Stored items
Lemma ingest_address_spec now i addr source :
  is_Some (addresses i !! addr) \/ ends_in_p2p addr ->
  ingest_address now i addr source ↓
    (with_addresses i
       (<[addr := ((ingested (addresses i !! addr) source).1, now)]> (addresses i)),
     (ingested (addresses i !! addr) source).2).
Proof.
  intros H. unfold ingest_address, ingested, source_max, source_cmp.
  destruct (addresses i !! addr) as [[src dt]|].
  - destruct (Nat.compare_spec (source_rank source) (source_rank src)) as [E|E|E]; cbn.
    + rewrite decide_False, bool_decide_eq_false_2 by lia. done.
    + rewrite decide_False, bool_decide_eq_false_2 by lia. done.
    + rewrite decide_True, bool_decide_eq_true_2 by lia. done.
  - rewrite debug_assert_true; [done|]. apply bool_decide_eq_true_2.
    destruct H as [[? ?]|]; done.
Qed.

Lemma push_failure_failures i addr f b :
  length (failures i) <= 10 ->
  failures (push_failure i addr f b) = f :: take 9 (failures i).
Proof.
  intros H. unfold push_failure. cbn.
  set (fs := if decide _ then _ else _).
  assert (Hfs : fs = take 9 (failures i)).
  { subst fs. case_decide; [f_equal; lia | by rewrite take_ge by lia]. }
  destruct (b && _); cbn; by rewrite Hfs.
Qed.

Lemma push_failure_addresses i addr f b :
  addresses (push_failure i addr f b) =
    if b && probing i addr then delete addr (addresses i) else addresses i.
Proof. unfold push_failure, probing. cbn. by destruct (b && _). Qed.

Lemma push_failure_connections i addr f b :
  connections (push_failure i addr f b) = connections i.
Proof. unfold push_failure. cbn. by destruct (b && _). Qed.

Lemma push_failure_rtt i addr f b : rtt (push_failure i addr f b) = rtt i.
Proof. unfold push_failure. cbn. by destruct (b && _). Qed.

(** *** The operations keep the invariant *)

Lemma with_addresses_wf B i a :
  info_wf B i -> map_Forall (fun a _ => ends_in_p2p a) a -> info_wf B (with_addresses i a).
Proof. intros [????] ?. by split. Qed.

Lemma with_connections_wf B i c :
  info_wf B i -> map_Forall (fun a _ => ends_in_p2p a) c -> info_wf B (with_connections i c).
Proof. intros [????] ?. by split. Qed.

Lemma with_rtt_wf B i r : info_wf B i -> Rtt.wf B r -> info_wf B (with_rtt i (Some r)).
Proof. intros [????] ?. split; cbn; [done..|]. by intros ? [= <-]. Qed.

Lemma push_failure_wf B i addr f b : info_wf B i -> info_wf B (push_failure i addr f b).
Proof.
  intros [Ha Hc Hf Hr]. split.
  - rewrite push_failure_addresses. destruct (b && _); [by apply map_Forall_delete | done].
  - by rewrite push_failure_connections.
  - rewrite push_failure_failures by done. cbn. rewrite length_take. lia.
  - by rewrite push_failure_rtt.
Qed.

Lemma ingest_address_wf B now i addr source i' b :
  info_wf B i -> ends_in_p2p addr -> ingest_address now i addr source ↓ (i', b) -> info_wf B i'.
Proof.
  intros Hi Ha E. rewrite ingest_address_spec in E by eauto. injection E as <- <-.
  apply with_addresses_wf; [done|]. apply map_Forall_insert_2; [done|]. by apply Hi.
Qed.

(** A measured time is short enough, and the failure counter has not run out. *)
Definition measurable (B : Z) (i : PeerInfo) (d : option Duration) : Prop :=
  Rtt.B_OK B /\
  match d with
  | Some d => Rtt.within B d
  | None => forall r, rtt i = Some r -> (Rtt.failures r < U32_MAX)%Z
  end.

Lemma set_rtt_spec B i d :
  info_wf B i -> measurable B i d ->
  exists i', set_rtt i d ↓ i' /\ info_wf B i' /\
    addresses i' = addresses i /\ connections i' = connections i /\ failures i' = failures i.
Proof.
  intros Hi [HB Hd]. unfold set_rtt.
  destruct d as [d|], (rtt i) as [r|] eqn:Er.
  - destruct (Rtt.register_spec B r d) as (r' & -> & Hw & _); [by apply Hi | done..|].
    eexists. split; [done|]. split; [by apply with_rtt_wf | done].
  - eexists. split; [done|]. split; [by apply with_rtt_wf, Rtt.new_wf | done].
  - destruct (Rtt.register_failure_spec B r) as (r' & -> & Hw & _); [by apply Hi | by apply Hd|].
    eexists. split; [done|]. split; [by apply with_rtt_wf | done].
  - eexists. by split.
Qed.
End PeerInfo.

#[export] Hint Resolve default_wf with_addresses_wf with_connections_wf push_failure_wf : ipfs.

(** ** Properties *)

Section RttProperties.
Context `{P : Profile}.
Local Open Scope Z_scope.

Lemma rtt_run_wf B r ms :
  Rtt.wf B r -> Rtt.B_OK B -> Forall (fun m => forall d, m = Some d -> Rtt.within B d) ms ->
  Rtt.failures r + Rtt.n_failures ms <= U32_MAX ->
  exists r', Rtt.run r ms ↓ r' /\ Rtt.wf B r'.
Proof.
  intros Hr HB Hms. revert r Hr. induction Hms as [|m ms Hm Hms IH]; intros r Hr Hn; cbn.
  { eexists. by split. }
  unfold Rtt.n_failures in Hn. rewrite filter_cons in Hn.
  pose proof (Rtt.wf_failures B r Hr) as Hf0.
  destruct m as [d|]; case_decide as Hd; try done; cbn [length] in Hn; unfold Rtt.apply.
  - destruct (Rtt.register_spec B r d) as (r' & E & Hw & _ & Hf & _); [by auto..|].
    rewrite E. cbn. apply IH; [done|]. unfold Rtt.n_failures. lia.
  - destruct (Rtt.register_failure_spec B r) as (r' & E & Hw & _ & _ & _ & Hf & _); [done|lia|].
    rewrite E. cbn. apply IH; [done|]. unfold Rtt.n_failures. lia.
Qed.

(** The failure rate after [n] failures and nothing else. *)
Fixpoint rate_after (n : nat) (f : Z) : Z :=
  match n with O => f | S n => rate_after n ((f * 99) `div` 100 + 10000) end.

Lemma rtt_only_failures B r n :
  Rtt.wf B r -> Rtt.failures r + Z.of_nat n <= U32_MAX ->
  exists r', Rtt.run r (replicate n None) ↓ r' /\
    Rtt.failure_rate r' = rate_after n (Rtt.failure_rate r) /\
    Rtt.failures r' = Rtt.failures r + Z.of_nat n.
Proof.
  revert r. induction n as [|n IH]; intros r Hr Hn; cbn.
  { eexists. split; [done|]. split; [done|lia]. }
  destruct (Rtt.register_failure_spec B r) as (r' & E & Hw & _ & _ & _ & Hf & Hrate); [done|lia|].
  rewrite E. cbn. destruct (IH r') as (r'' & E' & Hr'' & Hf''); [done|lia|].
  eexists. split; [done|]. rewrite Hr'', Hrate. split; [done|lia].
Qed.

Lemma rate_after_add n m f : rate_after (n + m) f = rate_after m (rate_after n f).
Proof. revert f. induction n as [|n IH]; intros f; cbn; [done|apply IH]. Qed.

Lemma rate_after_fixed n : rate_after n Rtt.RATE_MAX = Rtt.RATE_MAX.
Proof. induction n as [|n IH]; [done|exact IH]. Qed.
End RttProperties.

(** In a debug build the failure counter is exact, until it overflows. *)
Lemma rtt_failures_count `{Profile} n r r' :
  debug_build = true -> Rtt.run r (replicate n None) ↓ r' ->
  (Rtt.failures r' = Rtt.failures r + Z.of_nat n)%Z /\ (0 < n -> (Rtt.failures r' <= U32_MAX)%Z).
Proof.
  intros Hb. revert r. induction n as [|n IH]; intros r E; cbn in E; [injection E as ->; lia|].
  apply bind_Done in E as (r1 & E1 & E2). apply IH in E2 as [E2 Hle].
  assert (H1 : (Rtt.failures r1 = Rtt.failures r + 1 /\ Rtt.failures r + 1 <= U32_MAX)%Z).
  { unfold Rtt.apply, Rtt.register_failure in E1. apply bind_Done in E1 as (k & Ek & E1).
    unfold add_u32 in Ek. rewrite Hb in Ek. case_decide; [|done]. injection Ek as <-. outcome_inv. by simplify_eq. }
  destruct n; lia.
Qed.

(** C24: the statistics of a peer stay in range exactly as far as their types allow.  As
    long as the measured times are at most [B], with [9 * B] still a duration, and there
    are at most 2^32 - 1 failures, any sequence of ping results is registered without a
    panic or a wrap-around, the last value and the two averages stay at most [B] and the
    failure rate at most 999901.  Both bounds are needed: with an average that cannot be
    multiplied by nine the next measurement panics, in any build, and in a debug build
    2^32 failures in a row panic. *)
Theorem rtt_run_total `{Profile} B d ms :
  Rtt.B_OK B -> Rtt.within B d ->
  Forall (fun m => forall d', m = Some d' -> Rtt.within B d') ms ->
  (Rtt.n_failures ms <= U32_MAX)%Z ->
  (exists r, Rtt.run (Rtt.new d) ms ↓ r /\ Rtt.wf B r) /\
  (forall d1 d2, dur_wf d1 -> (MAX_NANOS < as_nanos d1 * 9)%Z -> is_done (Rtt.run (Rtt.new d1) [Some d2]) = false) /\
  (debug_build = true -> is_done (Rtt.run (Rtt.new d) (replicate (Z.to_nat (U32_MAX + 1)) None)) = false).
Proof.
  intros HB Hd Hms Hn. split_and!.
  - apply rtt_run_wf; [by apply Rtt.new_wf | done..|]. cbn. lia.
  - intros d1 d2 Hw Ho. pose proof (dur_mul_overflow d1 9 Hw ltac:(lia) Ho) as H9.
    destruct (Rtt.run _ _) as [r|w] eqn:E; [|done]. unfold Rtt.run in E. cbn [foldM] in E.
    apply bind_Done in E as (r1 & E1 & _). unfold Rtt.apply, Rtt.register in E1. outcome_inv.
    cbn [Rtt.decay_10 Rtt.new] in *. by match goal with H : dur_mul d1 9 ↓ _ |- _ => rewrite H in H9 end.
  - intros Hb. destruct (Rtt.run _ _) as [r|w] eqn:E; [|done]. apply rtt_failures_count in E as [E Hle]; [|done].
    unfold U32_MAX in *. cbn in E. lia.
Qed.

Lemma rtt_run_total_witness : exists r,
  Rtt.run (H := Sim.debug_profile) (Rtt.new (mkDuration 0 40000000))
    [Some (mkDuration 0 50000000); None; None; Some (mkDuration 1 0)] ↓ r /\
  Rtt.wf (2 * NANOS_PER_SEC) r.
Proof.
  apply (rtt_run_total (H := Sim.debug_profile) (2 * NANOS_PER_SEC) (mkDuration 0 40000000)).
  - by vm_compute.
  - by vm_compute.
  - repeat (apply Forall_cons_2; [intros d' E; try discriminate E; injection E as <-; by vm_compute|]).
    constructor.
  - by vm_compute.
Defined.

Problem: From the records above, copy only the lines starting with the line that holds "- eexists. split;" and going on through the line that holds "rewrite E. cbn. destruct", exactly as written.

Completed task:
  - eexists. split; [done|]. split; [by apply with_rtt_wf, Rtt.new_wf | done].
  - destruct (Rtt.register_failure_spec B r) as (r' & -> & Hw & _); [by apply Hi | by apply Hd|].
    eexists. split; [done|]. split; [by apply with_rtt_wf | done].
  - eexists. by split.
Qed.
End PeerInfo.

#[export] Hint Resolve default_wf with_addresses_wf with_connections_wf push_failure_wf : ipfs.

(** ** Properties *)

Section RttProperties.
Context `{P : Profile}.
Local Open Scope Z_scope.

Lemma rtt_run_wf B r ms :
  Rtt.wf B r -> Rtt.B_OK B -> Forall (fun m => forall d, m = Some d -> Rtt.within B d) ms ->
  Rtt.failures r + Rtt.n_failures ms <= U32_MAX ->
  exists r', Rtt.run r ms ↓ r' /\ Rtt.wf B r'.
Proof.
  intros Hr HB Hms. revert r Hr. induction Hms as [|m ms Hm Hms IH]; intros r Hr Hn; cbn.
  { eexists. by split. }
  unfold Rtt.n_failures in Hn. rewrite filter_cons in Hn.
  pose proof (Rtt.wf_failures B r Hr) as Hf0.
  destruct m as [d|]; case_decide as Hd; try done; cbn [length] in Hn; unfold Rtt.apply.
  - destruct (Rtt.register_spec B r d) as (r' & E & Hw & _ & Hf & _); [by auto..|].
    rewrite E. cbn. apply IH; [done|]. unfold Rtt.n_failures. lia.
  - destruct (Rtt.register_failure_spec B r) as (r' & E & Hw & _ & _ & _ & Hf & _); [done|lia|].
    rewrite E. cbn. apply IH; [done|]. unfold Rtt.n_failures. lia.
Qed.

(** The failure rate after [n] failures and nothing else. *)
Fixpoint rate_after (n : nat) (f : Z) : Z :=
  match n with O => f | S n => rate_after n ((f * 99) `div` 100 + 10000) end.

Lemma rtt_only_failures B r n :
  Rtt.wf B r -> Rtt.failures r + Z.of_nat n <= U32_MAX ->
  exists r', Rtt.run r (replicate n None) ↓ r' /\
    Rtt.failure_rate r' = rate_after n (Rtt.failure_rate r) /\
    Rtt.failures r' = Rtt.failures r + Z.of_nat n.
Proof.
  revert r. induction n as [|n IH]; intros r Hr Hn; cbn.
  { eexists. split; [done|]. split; [done|lia]. }
  destruct (Rtt.register_failure_spec B r) as (r' & E & Hw & _ & _ & _ & Hf & Hrate); [done|lia|].
  rewrite E. cbn. destruct (IH r') as (r'' & E' & Hr'' & Hf''); [done|lia|].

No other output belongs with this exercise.